A worker is a node that can respond to requests forwarded to it from a channel.
A worker must support a process and have a Process identifier field from which an identifier for the process instance can be read.
The Worker type provides a suitable node type for a worker.
Name |
Suitable name for the process, such as "Supplier survey". |
Process type name | Name for the process type. |
Process type reference | A reference for the type of the process. |
Process identifier | Unique identifier for this process, shared between all the workers that collaborate on the process. |
Worker active | Indicates if the worker is active. If it is inactive, it will reject all requests from the partner. |
Of interest | Indicates that this worker is of interest, typically because there is an action or there has recently been a significant activity. You could consider this as an "unread" indicator, which tends to be how it is used. |
Action required | Indicates that action is required for this worker. |
Process owner | Indicates that the worker owns the process. DEPRECATED - this is not used for anything. |
Last activity timestamp | Date and time of the last significant activity. |
Status | Status of the worker's process. If this has a / in it, then the value before the slash is the status from the processing point of view, and the bit after the / a display version, e.g. "sentToSupplier/Sent to the supplier". |
Message | Latest message associated with this worker process. |
Connections | The channels to which this worker is connected. Each has a role. |
Process definition | Defines a process. |
Status rules definition | Definition of status rules. |
Folders | Groups in which the worker is displayed. This is typically built from a group in which the worker was created and a derived list of groups that represent the different connections that the worker has. The first group in the list, typically the one in which the group was created, is know as the "primary group". |
Private | This controls whether a connection group should be added to the list of groups for a worker when the worker uses the connection. When set on a worker, indicates that the worker should not include connection groups in its list of groups. This makes the worker "private" in the sense that you cannot navigate from the connection group to the worker. When set on a connection group, indicates that the connection group should never be added to the list of groups for a worker. Does not apply to a group that is not a connection group. |
Most processes will need to access data and record events. By convention, the worker will contain two sub folders: an events sub folder that holds events, and a data sub folder that holds data. The events use the Event data type. This holds the event timestamp, event type, a suitable description, an indication of the new worker state set by the event, and an options field to hold data related to the event. Data is held in nodes of type Data.
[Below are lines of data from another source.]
(* ===== verification/TaxInvoice.v ===== *)
(** TaxInvoice: the GST tax invoice of a restaurant bill, or of one customer's
    share of it (internal/handler/pos_invoice.go, BillInvoice).  The model ends
    where the data is handed to the HTML template; the PNG of the QR code and
    the order of DISTINCT rows are parameters. *)

From S2P Require Import Prelude GoLib GoText Schema Binary64 World Auth GoAes AmountWords DineIn Billing BillSplit.
From Stdlib Require Import QArith.
Local Open Scope string_scope.
Local Open Scope Z_scope.

Record invoiceLine := {
  Particulars : string; HSN : string; Gross : Q; Discount : Q; Net : Q;
  CGSTRate : Q; CGSTAmt : Q; SGSTRate : Q; SGSTAmt : Q; Total : Q }.

Record invoiceData := {
  LegalName : string; RestaurantName : string; RestaurantAddress : string; GSTIN : string; FSSAI : string;
  InvoiceNo : string; InvoiceDate : string;
  CustomerName : string; TableLabel : string; PlaceOfSupply : string; DefaultHSN : string; ServiceDesc : string;
  Lines : list invoiceLine;
  ItemsGross : Q; ItemsDiscount : Q; ItemsNet : Q; ItemsCGST : Q; ItemsSGST : Q; ItemsTotal : Q;
  HasTip : bool; TipAmount : Q;
  TotalNet : Q; TotalCGST : Q; TotalSGST : Q; GrandTotal : Q;
  Currency : string; AmountWords : string; OrderRef : string; SettledDate : string; PaymentMode : string;
  StatusLabel : string; QRImage : string }.

(** qrcode.Encode(payload, Medium, 180), None when it fails, and the order in
    which the server returns the rows of SELECT DISTINCT. *)
Class InvoiceLib := { qr_png : string -> option (list Z); distinct_rows : list string -> list string }.

(** ** Text *)

Definition derefOr (s : option string) (def : string) : string :=
  match s with Some v => if TrimSpace v !=s "" then v else def | None => def end.
Definition tableLabel (num : string) : string := if TrimSpace num =s "" then "Dine-In" else "Table " ++ num.
(** time.Format("02/01/2006") *)
Definition fmt_dmy (t : Time) : string := fmt_0d 2 (Day t) ++ "/" ++ fmt_0d 2 (Month t) ++ "/" ++ fmt_0d 4 (Year t).
(** base64.StdEncoding.EncodeToString *)
Definition b64_std (l : list Z) : string :=
  b64_encode l ++ (match Nat.modulo (length l) 3 with O => "" | S O => "==" | _ => "=" end).
Definition line_break : string := String "010" "".

(** a column that is there and not blank *)
Definition filled (a : option string) : bool := match a with Some s => TrimSpace s !=s "" | None => false end.
Definition coalesce (a b : option string) : option string := if filled a then a else b.
Definition settingsStr (settings : list (string * string)) (key : string) : string :=
  match List.find (fun p => fst p =s key) settings with Some (_, v) => TrimSpace v | None => "" end.
Definition pick (settings : list (string * string)) (col : option string) (settingsKey def : string) : string :=
  if filled col then TrimSpace (opt_str col)
  else let v := settingsStr settings settingsKey in if v !=s "" then v else def.

Definition StatusLabel_of (status : string) : string :=
  if status =s "paid" then "PAID" else if status =s "partially_paid" then "PARTIALLY PAID"
  else if status =s "void" then "VOID" else "DUE".

(** ** The rows read *)

(** dining_sessions ds LEFT JOIN restaurant_tables rt: number, guest, billed_at, table *)
Definition session_context {env : Env} (id : uuid) (d : DB) : option (string * option string * option Time * string) :=
  s ← find_row (fun s => ueq (ds_id s) id) (sessions d);
  Some (ds_session_number s, ds_guest_name s, scan_ts <$> ds_billed_at s,
        match find_row (fun t => ueq (rt_id t) (ds_table_id s)) (tables d) with Some t => rt_table_number t | None => "" end).
(** name, address, settings and the columns of migration 010 *)
Definition hotel_of (hid : uuid) (d : DB) : option (string * option string * list (string * string) * GstIdentity) :=
  h ← find_row (fun h => ueq (ho_id h) hid) (hotels d); Some (ho_name h, ho_address h, ho_settings h, ho_identity h).
(** bills bl JOIN outlets o *)
Definition outlet_of (id : uuid) (d : DB) : option GstIdentity :=
  b ← find_row (bill_id id) (bills d); o ← bl_outlet_id b;
  ou_identity <$> find_row (fun x => ueq (ou_id x) o) (outlets d).

(** What the variables of an ignored query hold: their zero values. *)
Definition read_or {A} (zero : A) (r : GoErr + A) : A := match r with inr a => a | inl _ => zero end.

(** ** Lines *)

Section Lines.
Context {env : Env}.

(** The discount of the bill falls on the lines by their gross. *)
Definition bill_line (b : billRow) (halfRate grossSum : Q) (defaultHSN : string) (ki : KotItemRow) : invoiceLine :=
  let gross := num_dec (ki_line_total ki) in
  let disc := if flt 0 grossSum && flt 0 (b_DiscountAmount b)
              then round2 (fmul (b_DiscountAmount b) (fdiv gross grossSum)) else 0%Q in
  let net := round2 (fsub gross disc) in
  let cgst := round2 (fdiv (fmul net halfRate) 100) in
  {| Particulars := fmt_d (ki_quantity ki) ++ " x " ++ ki_item_name ki;
     HSN := if filled (ki_hsn_code ki) then TrimSpace (opt_str (ki_hsn_code ki)) else defaultHSN;
     Gross := gross; Discount := disc; Net := net; CGSTRate := halfRate; CGSTAmt := cgst; SGSTRate := halfRate;
     SGSTAmt := cgst; Total := round2 (fadd (fadd net cgst) cgst) |}.

(** One customer's fraction of a line. *)
Definition scale_line (halfRate frac : Q) (ln : invoiceLine) : invoiceLine :=
  let gross := round2 (fmul (Gross ln) frac) in
  let disc := round2 (fmul (Discount ln) frac) in
  let net := round2 (fsub gross disc) in
  let cgst := round2 (fdiv (fmul net halfRate) 100) in
  ln <| Gross := gross |> <| Discount := disc |> <| Net := net |> <| CGSTAmt := cgst |> <| SGSTAmt := cgst |>
     <| Total := round2 (fadd (fadd net cgst) cgst) |>.

Definition column (f : invoiceLine -> Q) (lines : list invoiceLine) : Q := round2 (total_of (map f lines)).

(** The CGST and SGST of the Total Value row. *)
Definition tax_halves (tax : Q) : Q * Q := let cgst := round2 (fdiv tax 2) in (cgst, round2 (fsub tax cgst)).
End Lines.

Section TaxInvoice.
Context {env : Env} {jwt : Jwt} {lib : InvoiceLib} (secret : string).

Definition invoicePaymentMode {E} (billID : uuid) : M E string :=
  r ← attempt (query Pool (fun d => map bp_method
        (select (fun p => ueq (bp_bill_id p) billID && (bp_status p =s "completed")) (bill_payments d))));
  mret (match r with
        | inl _ => "digital mode"
        | inr methods =>
            let modes := map ToUpper (distinct_rows methods) in
            if Nat.eqb (length modes) 0 then "digital mode" else Join " + " modes
        end).

(** ?split=<id>: the share, and how many there are *)
Definition load_split (c : Ctx) (id : uuid) (total : Q) : M (Resp PosBody) (option (billSplitRow * nat)) :=
  let sid := c_query c "split" in
  if sid =s "" then mret None
  else
    splitID ← of_option (uuid_parse sid) (RespError 400 "invalid split id");
    splits ← failing (loadBillSplits id total) 500 "failed to load splits";
    s ← of_option (List.find (fun s => ueq (sp_ID s) splitID) splits) (RespError 404 "split not found");
    mret (Some (s, length splits)).

Definition qr_image (data : invoiceData) : string :=
  let payload := "Tax Invoice: " ++ InvoiceNo data ++ line_break ++ "Date: " ++ InvoiceDate data ++ line_break
    ++ "Billed To: " ++ CustomerName data ++ line_break ++ "Amount: " ++ Currency data ++ " " ++ fmt_2f (GrandTotal data)
    ++ line_break ++ "GSTIN: " ++ GSTIN data ++ line_break ++ "Issued by: " ++ RestaurantName data in
  match qr_png payload with Some png => "data:image/png;base64," ++ b64_std png | None => "" end.

(** The figures of the whole bill. *)
Definition whole_invoice (b : billRow) (ss : string * option string * option Time * string)
  (ho : string * option string * list (string * string) * GstIdentity) (ou : GstIdentity) (now : Time) (mode : string)
  (defaultHSN : string) (lines : list invoiceLine) : invoiceData :=
  let '(sessionNumber, guestName, billedAt, tableNumber) := ss in
  let '(hotelName, hotelAddr, settings, col) := ho in
  let pick := pick settings in
  let invDate := default now billedAt in
  let '(totalCGST, totalSGST) := tax_halves (b_TaxAmount b) in
  {| LegalName := pick (coalesce (gi_legal ou) (gi_legal col)) "legal_name" hotelName;
     RestaurantName := pick (coalesce (gi_name ou) (gi_name col)) "restaurant_name" hotelName;
     RestaurantAddress := pick (coalesce (gi_address ou) (gi_address col)) "restaurant_address" (opt_str hotelAddr);
     GSTIN := pick (coalesce (gi_gstin ou) (gi_gstin col)) "gstin" "—";
     FSSAI := pick (coalesce (gi_fssai ou) (gi_fssai col)) "fssai" "—";
     InvoiceNo := b_BillNumber b; InvoiceDate := fmt_dmy invDate;
     CustomerName := derefOr guestName "Walk-in Guest"; TableLabel := tableLabel tableNumber;
     PlaceOfSupply := pick (coalesce (gi_place ou) (gi_place col)) "place_of_supply" (pick (gi_state col) "state" "—");
     DefaultHSN := defaultHSN; ServiceDesc := "Restaurant Service"; Lines := lines;
     ItemsGross := column Gross lines; ItemsDiscount := column Discount lines; ItemsNet := column Net lines;
     ItemsCGST := column CGSTAmt lines; ItemsSGST := column SGSTAmt lines; ItemsTotal := column Total lines;
     HasTip := flt 0 (b_TipAmount b); TipAmount := b_TipAmount b;
     TotalNet := round2 (fsub (b_Subtotal b) (b_DiscountAmount b)); TotalCGST := totalCGST; TotalSGST := totalSGST;
     GrandTotal := b_TotalAmount b; Currency := b_Currency b; AmountWords := amountInWords (b_TotalAmount b) (b_Currency b);
     OrderRef := firstNonEmpty [sessionNumber; b_BillNumber b]; SettledDate := fmt_date invDate; PaymentMode := mode;
     StatusLabel := ""; QRImage := "" |}.

(** What a share's invoice says instead. *)
Definition split_invoice (b : billRow) (s : billSplitRow) (splitCount : nat) (frac : Q) (data : invoiceData) : invoiceData :=
  let '(totalCGST, totalSGST) := tax_halves (fmul (b_TaxAmount b) frac) in
  let tip := round2 (fmul (b_TipAmount b) frac) in
  data <| InvoiceNo := b_BillNumber b ++ "/" ++ fmt_d (sp_SplitNo s) |> <| CustomerName := sp_CustomerName s |>
    <| ServiceDesc := "Restaurant Service (split " ++ fmt_d (sp_SplitNo s) ++ " of " ++ fmt_d (Z.of_nat splitCount) ++ ")" |>
    <| TipAmount := tip |> <| HasTip := flt 0 tip |>
    <| TotalNet := round2 (fmul (fsub (b_Subtotal b) (b_DiscountAmount b)) frac) |>
    <| TotalCGST := totalCGST |> <| TotalSGST := totalSGST |> <| GrandTotal := sp_Amount s |>
    <| AmountWords := amountInWords (sp_Amount s) (b_Currency b) |>.

(** Everything after the rows are read. *)
Definition invoice_of (b : billRow) (split : option (billSplitRow * nat)) (ss : string * option string * option Time * string)
  (ho : string * option string * list (string * string) * GstIdentity) (ou : GstIdentity) (raws : list KotItemRow)
  (now : Time) (mode : string) : invoiceData :=
  let grossSum := total_of (map (fun ki => num_dec (ki_line_total ki)) raws) in
  let defaultHSN := pick (snd (fst ho)) (coalesce (gi_hsn ou) (gi_hsn (snd ho))) "hsn_code" "996331" in
  let halfRate := round2 (fdiv (b_TaxRate b) 2) in
  let lines := map (bill_line b halfRate grossSum defaultHSN) raws in
  let data :=
    match split with
    | None => whole_invoice b ss ho ou now mode defaultHSN lines
    | Some (s, n) =>
        let frac := if flt 0 (b_TotalAmount b) then fdiv (sp_Amount s) (b_TotalAmount b) else 1%Q in
        split_invoice b s n frac
          (whole_invoice b ss ho ou now mode defaultHSN (map (scale_line halfRate frac) lines))
    end in
  let data := data <| StatusLabel := StatusLabel_of (b_Status b) |> in
  data <| QRImage := qr_image data |>.

Definition BillInvoice (c : Ctx) : M (Resp PosBody) invoiceData :=
  id ← param_id c "id" "invalid bill id";
  let hid := hotelID secret c in
  b ← load_bill Pool hid id;
  split ← load_split c id (b_TotalAmount b);
  ss ← attempt (query_row Pool (session_context (b_SessionID b)));
  ho ← attempt (query_row Pool (hotel_of hid));
  ou ← attempt (query_row Pool (outlet_of id));
  raws ← failing (query Pool (fun d => order_by (receipt_order d) (select (billable (b_SessionID b) d) (kot_items d))))
    500 "failed to load items";
  now ← time_now;
  mode ← invoicePaymentMode id;
  mret (invoice_of b split (read_or ("", None, None, "") ss) (read_or ("", None, [], no_identity) ho)
          (read_or no_identity ou) raws now mode).
End TaxInvoice.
Note that the state and the process type are just strings and (unlike other solutions) not links to nodes. This is to allow different parties to run the processes without the need for application-specific status nodes.
The Dynamic Worker type works the same as a normal worker, but it maintains a link to a process node and status rules node, and derives its process and status rules from these. This can be useful for long-running workers, where there may be a need to update these. Dynamic Worker nodes cannot be created when sending a process to a partner.
Worker processes can do anything. However, processes sent to other parties are by default limited to the step types in Standard step types, which are considered sufficiently safe to be accepted in processes sent from external parties.
Some worker action names have special meanings, typically denoted by an @. As well as those built into the process engine (@start, @end, @default, @error), @init is by convention used to initialise a process, and @display is used by the process client to replace the standard view of a worker (which shows events and available actions) with an invocation of the @display action. This can be used to provide a different UI within the process client.
When @display is used, the step will by default redirect back such that the display is closed. Setting the steps' config.redirectToSelf property to true will instead redirect the step back to itself. This can be used for display steps that have multiple actions (in the same way that the default display has multiple actions).